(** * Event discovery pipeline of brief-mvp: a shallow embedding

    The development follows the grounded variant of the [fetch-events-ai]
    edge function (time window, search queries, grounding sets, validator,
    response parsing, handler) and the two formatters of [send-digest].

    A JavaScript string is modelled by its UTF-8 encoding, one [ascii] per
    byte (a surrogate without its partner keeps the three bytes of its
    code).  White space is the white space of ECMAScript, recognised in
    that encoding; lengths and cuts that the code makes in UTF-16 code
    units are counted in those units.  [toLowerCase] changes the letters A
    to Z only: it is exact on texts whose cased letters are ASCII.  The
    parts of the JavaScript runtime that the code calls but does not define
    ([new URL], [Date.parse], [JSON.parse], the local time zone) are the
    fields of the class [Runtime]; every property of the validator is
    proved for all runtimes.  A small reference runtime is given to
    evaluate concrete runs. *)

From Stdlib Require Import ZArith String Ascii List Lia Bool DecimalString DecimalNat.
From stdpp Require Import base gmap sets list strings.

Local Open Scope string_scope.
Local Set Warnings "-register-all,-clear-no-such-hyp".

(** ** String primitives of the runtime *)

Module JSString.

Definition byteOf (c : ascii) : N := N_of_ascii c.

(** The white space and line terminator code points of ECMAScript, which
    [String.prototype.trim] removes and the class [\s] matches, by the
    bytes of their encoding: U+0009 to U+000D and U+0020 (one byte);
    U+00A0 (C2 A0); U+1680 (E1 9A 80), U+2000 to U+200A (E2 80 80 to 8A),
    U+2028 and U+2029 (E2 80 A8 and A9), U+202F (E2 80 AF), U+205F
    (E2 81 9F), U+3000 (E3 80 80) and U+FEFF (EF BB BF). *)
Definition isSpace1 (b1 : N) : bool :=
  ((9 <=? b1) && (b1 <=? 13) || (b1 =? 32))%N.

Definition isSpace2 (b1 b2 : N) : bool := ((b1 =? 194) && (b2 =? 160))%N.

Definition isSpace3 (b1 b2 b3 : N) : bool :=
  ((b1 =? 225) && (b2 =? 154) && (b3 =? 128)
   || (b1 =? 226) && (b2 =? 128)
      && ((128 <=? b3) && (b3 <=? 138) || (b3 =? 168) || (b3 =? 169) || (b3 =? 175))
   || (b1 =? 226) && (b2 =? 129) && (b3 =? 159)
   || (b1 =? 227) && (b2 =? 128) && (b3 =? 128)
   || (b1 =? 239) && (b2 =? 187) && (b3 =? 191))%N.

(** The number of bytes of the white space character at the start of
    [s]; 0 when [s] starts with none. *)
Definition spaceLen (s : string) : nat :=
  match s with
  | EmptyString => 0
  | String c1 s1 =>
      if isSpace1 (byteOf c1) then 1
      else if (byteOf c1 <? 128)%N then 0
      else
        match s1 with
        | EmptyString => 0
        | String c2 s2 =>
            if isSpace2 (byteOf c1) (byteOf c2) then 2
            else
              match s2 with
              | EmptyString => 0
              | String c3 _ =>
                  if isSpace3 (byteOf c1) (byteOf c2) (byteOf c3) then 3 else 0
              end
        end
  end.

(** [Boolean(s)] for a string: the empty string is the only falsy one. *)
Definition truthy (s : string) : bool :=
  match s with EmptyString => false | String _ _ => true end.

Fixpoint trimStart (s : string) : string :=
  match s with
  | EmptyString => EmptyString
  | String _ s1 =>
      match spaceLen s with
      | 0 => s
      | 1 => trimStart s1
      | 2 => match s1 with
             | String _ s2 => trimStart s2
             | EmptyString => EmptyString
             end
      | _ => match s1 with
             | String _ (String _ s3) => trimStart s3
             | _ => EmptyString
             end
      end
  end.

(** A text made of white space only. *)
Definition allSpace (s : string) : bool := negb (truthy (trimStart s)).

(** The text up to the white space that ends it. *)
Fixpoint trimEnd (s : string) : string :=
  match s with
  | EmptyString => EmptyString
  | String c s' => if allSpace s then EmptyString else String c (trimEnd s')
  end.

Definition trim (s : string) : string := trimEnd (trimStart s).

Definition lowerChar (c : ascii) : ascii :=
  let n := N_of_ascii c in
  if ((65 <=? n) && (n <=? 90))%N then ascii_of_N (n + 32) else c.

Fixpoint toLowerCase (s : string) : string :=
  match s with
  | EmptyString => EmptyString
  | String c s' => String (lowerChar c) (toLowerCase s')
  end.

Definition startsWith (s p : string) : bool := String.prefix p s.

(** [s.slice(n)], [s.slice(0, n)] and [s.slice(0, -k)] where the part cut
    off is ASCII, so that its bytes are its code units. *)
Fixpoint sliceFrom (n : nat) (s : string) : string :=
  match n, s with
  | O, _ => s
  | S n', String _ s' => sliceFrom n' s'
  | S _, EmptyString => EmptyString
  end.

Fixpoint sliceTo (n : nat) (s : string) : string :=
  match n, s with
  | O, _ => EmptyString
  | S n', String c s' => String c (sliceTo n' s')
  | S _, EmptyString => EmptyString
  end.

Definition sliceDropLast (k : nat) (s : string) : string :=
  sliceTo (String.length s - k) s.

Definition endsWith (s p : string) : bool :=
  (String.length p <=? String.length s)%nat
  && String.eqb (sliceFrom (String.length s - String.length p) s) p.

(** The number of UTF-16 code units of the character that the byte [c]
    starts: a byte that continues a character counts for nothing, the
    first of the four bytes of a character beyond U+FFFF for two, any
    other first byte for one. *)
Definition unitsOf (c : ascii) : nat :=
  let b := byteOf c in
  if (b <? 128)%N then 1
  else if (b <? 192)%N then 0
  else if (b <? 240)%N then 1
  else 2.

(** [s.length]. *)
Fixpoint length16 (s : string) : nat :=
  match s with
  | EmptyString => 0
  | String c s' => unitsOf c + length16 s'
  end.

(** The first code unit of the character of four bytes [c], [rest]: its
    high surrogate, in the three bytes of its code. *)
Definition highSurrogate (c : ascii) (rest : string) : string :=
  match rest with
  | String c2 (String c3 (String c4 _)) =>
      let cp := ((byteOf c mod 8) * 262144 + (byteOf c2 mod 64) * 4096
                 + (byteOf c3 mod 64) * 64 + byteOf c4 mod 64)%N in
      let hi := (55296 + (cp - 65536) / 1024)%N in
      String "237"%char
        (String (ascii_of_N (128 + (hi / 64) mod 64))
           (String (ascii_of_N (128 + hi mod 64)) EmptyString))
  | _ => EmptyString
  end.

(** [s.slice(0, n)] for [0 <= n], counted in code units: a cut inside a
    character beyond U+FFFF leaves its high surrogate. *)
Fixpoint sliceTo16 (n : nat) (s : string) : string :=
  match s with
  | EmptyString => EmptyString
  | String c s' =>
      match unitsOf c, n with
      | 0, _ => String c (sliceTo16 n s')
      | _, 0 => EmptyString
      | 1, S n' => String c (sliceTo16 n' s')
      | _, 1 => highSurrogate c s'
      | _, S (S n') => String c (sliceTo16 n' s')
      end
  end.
---
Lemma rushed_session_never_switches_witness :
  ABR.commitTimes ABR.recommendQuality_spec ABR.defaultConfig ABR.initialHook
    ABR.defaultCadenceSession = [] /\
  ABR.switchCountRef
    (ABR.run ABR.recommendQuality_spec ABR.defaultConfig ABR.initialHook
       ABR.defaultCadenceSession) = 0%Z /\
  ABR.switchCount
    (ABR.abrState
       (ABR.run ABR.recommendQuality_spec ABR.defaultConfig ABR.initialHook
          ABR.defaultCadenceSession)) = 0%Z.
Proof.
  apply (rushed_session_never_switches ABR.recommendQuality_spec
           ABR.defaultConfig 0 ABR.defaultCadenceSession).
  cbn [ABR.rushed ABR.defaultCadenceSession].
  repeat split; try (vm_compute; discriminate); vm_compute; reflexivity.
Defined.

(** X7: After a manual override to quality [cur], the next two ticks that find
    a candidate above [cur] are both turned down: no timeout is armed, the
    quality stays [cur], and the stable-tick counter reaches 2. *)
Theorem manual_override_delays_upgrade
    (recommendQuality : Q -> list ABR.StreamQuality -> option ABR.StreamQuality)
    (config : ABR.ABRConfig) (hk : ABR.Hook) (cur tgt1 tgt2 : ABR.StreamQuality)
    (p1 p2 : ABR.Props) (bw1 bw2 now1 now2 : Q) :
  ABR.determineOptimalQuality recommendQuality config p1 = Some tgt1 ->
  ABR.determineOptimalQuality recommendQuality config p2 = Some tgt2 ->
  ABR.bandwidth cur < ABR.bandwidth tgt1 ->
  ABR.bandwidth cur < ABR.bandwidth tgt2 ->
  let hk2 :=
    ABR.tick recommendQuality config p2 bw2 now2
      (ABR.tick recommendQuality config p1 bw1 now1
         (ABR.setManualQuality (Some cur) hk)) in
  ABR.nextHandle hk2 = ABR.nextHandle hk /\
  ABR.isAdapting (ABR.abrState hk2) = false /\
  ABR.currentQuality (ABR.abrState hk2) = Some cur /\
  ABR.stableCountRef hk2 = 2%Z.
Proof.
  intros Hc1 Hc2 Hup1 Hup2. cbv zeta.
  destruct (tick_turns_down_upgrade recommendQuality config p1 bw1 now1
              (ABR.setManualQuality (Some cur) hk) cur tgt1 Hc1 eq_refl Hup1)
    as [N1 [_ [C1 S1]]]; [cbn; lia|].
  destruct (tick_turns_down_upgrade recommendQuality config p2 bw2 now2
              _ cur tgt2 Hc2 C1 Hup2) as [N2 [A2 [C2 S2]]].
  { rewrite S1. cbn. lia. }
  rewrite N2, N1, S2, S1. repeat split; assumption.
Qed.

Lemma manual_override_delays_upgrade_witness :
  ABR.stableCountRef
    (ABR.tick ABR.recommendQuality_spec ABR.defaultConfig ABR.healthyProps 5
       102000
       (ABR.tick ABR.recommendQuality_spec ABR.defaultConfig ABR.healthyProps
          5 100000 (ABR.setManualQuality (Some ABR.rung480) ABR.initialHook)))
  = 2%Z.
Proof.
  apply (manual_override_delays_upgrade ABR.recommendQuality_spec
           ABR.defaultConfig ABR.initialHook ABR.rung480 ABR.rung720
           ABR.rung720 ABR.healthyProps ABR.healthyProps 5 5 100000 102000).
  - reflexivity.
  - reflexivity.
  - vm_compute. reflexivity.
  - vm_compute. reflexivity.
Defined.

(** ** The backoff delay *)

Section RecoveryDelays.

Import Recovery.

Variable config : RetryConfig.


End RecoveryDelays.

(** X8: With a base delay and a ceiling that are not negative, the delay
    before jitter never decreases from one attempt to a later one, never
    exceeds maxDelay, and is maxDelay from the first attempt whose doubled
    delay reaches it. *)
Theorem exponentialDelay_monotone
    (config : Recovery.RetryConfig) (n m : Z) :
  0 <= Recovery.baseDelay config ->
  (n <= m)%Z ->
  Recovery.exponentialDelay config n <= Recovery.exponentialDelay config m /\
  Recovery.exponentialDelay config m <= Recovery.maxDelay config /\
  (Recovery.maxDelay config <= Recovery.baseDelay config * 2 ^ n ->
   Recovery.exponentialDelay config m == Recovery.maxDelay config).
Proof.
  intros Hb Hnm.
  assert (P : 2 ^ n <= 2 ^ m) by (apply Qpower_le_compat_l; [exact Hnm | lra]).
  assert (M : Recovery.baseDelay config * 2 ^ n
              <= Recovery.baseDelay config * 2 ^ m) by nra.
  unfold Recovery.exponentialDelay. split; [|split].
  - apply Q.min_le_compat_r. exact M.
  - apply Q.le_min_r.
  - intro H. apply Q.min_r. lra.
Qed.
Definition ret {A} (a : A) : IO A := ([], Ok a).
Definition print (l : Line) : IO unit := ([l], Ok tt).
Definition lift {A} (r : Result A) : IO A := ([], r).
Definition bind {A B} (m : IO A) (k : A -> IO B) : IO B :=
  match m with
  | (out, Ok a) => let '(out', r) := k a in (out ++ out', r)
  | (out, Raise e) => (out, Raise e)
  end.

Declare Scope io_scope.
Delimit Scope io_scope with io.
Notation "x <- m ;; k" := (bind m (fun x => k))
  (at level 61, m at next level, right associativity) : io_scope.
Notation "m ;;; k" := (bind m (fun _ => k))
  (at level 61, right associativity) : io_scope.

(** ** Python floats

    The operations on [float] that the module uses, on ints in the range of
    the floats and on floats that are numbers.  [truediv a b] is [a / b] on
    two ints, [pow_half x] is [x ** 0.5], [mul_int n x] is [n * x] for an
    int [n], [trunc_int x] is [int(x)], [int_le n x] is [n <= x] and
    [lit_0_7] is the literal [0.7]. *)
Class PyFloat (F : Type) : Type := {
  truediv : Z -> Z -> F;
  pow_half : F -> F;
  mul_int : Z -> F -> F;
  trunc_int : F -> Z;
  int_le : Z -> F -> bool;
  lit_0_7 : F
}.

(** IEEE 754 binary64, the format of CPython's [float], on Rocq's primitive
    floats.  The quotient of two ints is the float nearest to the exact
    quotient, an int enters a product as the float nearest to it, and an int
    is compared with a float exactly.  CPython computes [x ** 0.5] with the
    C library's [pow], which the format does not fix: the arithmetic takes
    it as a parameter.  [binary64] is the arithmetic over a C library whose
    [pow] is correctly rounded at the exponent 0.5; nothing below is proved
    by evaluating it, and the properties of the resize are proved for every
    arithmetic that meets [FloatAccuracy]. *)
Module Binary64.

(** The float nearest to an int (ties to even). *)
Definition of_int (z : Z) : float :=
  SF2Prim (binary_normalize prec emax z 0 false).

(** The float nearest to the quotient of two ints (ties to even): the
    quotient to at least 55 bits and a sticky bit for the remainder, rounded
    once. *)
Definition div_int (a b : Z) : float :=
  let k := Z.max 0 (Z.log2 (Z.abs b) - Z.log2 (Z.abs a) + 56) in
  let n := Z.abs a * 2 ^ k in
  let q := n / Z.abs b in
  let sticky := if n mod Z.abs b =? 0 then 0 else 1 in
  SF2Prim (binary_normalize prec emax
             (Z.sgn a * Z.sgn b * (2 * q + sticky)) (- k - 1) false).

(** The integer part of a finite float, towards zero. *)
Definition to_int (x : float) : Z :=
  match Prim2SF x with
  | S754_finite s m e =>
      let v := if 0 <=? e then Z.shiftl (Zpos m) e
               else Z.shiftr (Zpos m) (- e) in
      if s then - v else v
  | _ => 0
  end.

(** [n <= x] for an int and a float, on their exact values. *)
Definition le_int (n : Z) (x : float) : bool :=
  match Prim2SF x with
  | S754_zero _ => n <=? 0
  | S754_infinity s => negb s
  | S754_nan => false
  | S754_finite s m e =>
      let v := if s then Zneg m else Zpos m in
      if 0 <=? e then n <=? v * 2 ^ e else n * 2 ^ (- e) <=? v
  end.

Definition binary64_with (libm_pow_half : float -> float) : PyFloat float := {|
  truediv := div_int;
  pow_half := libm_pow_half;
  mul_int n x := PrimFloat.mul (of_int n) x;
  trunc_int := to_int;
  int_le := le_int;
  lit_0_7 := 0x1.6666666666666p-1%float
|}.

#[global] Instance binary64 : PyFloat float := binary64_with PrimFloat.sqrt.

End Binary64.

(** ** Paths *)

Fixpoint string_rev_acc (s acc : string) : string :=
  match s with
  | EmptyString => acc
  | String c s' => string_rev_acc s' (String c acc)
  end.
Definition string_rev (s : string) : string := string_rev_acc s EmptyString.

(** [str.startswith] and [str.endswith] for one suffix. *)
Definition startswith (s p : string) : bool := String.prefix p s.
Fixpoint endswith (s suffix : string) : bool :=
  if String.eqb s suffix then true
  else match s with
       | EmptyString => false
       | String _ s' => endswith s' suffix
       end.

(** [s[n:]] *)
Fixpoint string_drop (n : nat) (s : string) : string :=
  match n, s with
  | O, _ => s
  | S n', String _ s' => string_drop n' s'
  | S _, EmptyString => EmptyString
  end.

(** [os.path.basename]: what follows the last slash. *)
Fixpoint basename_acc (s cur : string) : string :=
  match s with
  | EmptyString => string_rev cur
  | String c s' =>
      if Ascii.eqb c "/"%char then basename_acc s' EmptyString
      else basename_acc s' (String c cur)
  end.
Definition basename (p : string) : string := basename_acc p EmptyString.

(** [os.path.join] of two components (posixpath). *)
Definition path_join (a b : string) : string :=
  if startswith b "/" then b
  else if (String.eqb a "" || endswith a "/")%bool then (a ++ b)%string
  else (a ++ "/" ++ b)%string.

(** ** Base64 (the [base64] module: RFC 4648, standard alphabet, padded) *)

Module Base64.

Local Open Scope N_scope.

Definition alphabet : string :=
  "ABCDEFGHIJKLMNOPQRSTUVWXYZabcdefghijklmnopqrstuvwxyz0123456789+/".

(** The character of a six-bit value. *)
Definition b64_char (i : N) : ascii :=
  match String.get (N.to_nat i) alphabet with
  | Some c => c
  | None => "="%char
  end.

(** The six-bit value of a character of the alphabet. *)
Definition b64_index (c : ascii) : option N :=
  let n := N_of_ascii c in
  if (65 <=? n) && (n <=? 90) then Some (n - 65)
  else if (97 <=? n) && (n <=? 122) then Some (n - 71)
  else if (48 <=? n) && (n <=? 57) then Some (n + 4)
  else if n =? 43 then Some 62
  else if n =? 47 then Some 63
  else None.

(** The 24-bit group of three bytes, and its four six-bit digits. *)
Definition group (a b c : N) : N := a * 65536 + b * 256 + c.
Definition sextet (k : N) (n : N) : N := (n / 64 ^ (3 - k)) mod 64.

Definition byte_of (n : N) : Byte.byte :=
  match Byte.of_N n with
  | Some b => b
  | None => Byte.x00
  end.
--
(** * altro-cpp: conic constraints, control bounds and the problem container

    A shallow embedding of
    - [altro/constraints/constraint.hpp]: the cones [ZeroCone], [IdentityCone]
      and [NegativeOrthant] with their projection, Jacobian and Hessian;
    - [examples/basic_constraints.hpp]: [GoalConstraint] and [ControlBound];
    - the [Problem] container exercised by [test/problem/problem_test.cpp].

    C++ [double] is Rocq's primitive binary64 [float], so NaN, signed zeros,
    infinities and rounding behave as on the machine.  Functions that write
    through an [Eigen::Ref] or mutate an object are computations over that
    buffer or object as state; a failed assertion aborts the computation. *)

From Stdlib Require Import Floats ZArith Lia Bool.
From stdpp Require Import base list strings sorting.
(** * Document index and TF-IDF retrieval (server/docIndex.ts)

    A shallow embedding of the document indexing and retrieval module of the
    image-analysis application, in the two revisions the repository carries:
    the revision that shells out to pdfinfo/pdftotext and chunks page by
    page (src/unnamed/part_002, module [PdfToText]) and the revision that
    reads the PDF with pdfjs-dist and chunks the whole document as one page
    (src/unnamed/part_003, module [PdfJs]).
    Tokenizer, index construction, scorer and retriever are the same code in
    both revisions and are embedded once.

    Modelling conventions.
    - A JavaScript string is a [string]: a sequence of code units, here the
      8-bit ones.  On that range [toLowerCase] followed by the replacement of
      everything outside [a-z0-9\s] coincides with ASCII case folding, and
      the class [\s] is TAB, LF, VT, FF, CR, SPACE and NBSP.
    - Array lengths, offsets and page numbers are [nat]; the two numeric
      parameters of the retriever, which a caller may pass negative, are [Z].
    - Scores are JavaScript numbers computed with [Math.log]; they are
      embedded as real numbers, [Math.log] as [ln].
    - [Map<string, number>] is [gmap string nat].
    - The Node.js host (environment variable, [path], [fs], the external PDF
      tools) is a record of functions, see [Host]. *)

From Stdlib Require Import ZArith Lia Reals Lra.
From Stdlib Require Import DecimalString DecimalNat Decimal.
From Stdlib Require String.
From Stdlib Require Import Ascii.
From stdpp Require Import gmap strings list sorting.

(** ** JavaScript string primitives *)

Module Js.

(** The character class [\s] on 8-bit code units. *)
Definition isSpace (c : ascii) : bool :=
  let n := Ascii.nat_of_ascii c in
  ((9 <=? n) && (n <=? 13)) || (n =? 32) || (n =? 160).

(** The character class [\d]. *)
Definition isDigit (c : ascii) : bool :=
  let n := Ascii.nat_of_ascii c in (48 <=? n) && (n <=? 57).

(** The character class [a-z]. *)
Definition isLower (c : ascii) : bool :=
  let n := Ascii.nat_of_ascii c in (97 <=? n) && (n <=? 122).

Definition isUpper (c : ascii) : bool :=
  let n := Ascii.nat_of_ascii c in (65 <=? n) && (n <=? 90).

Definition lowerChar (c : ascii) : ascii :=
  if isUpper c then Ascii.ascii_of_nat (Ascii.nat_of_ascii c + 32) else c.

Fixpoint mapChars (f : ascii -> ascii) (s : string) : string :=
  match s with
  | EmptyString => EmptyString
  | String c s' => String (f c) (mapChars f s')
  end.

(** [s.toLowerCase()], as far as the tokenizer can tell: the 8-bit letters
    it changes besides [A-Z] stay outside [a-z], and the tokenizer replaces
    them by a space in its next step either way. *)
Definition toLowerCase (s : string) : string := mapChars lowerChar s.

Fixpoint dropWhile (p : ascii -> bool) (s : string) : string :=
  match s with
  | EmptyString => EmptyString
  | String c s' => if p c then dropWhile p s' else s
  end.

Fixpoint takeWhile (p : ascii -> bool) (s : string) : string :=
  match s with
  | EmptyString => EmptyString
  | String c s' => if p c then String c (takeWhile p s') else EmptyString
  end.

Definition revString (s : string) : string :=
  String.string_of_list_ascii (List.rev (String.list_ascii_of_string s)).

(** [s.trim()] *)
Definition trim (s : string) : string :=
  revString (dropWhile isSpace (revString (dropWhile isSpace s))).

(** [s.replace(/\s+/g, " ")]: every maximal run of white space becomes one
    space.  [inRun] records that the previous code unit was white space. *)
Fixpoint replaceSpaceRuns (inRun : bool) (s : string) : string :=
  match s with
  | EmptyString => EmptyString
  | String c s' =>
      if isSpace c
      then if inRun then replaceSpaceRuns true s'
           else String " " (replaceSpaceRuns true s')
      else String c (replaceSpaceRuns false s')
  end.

• **WHAT NEEDS TO BE DONE**: Which lines contain "PrimFloat"? Copy each of them from the listing.

• **OUTPUT**:
  mul_int n x := PrimFloat.mul (of_int n) x;
#[global] Instance binary64 : PyFloat float := binary64_with PrimFloat.sqrt.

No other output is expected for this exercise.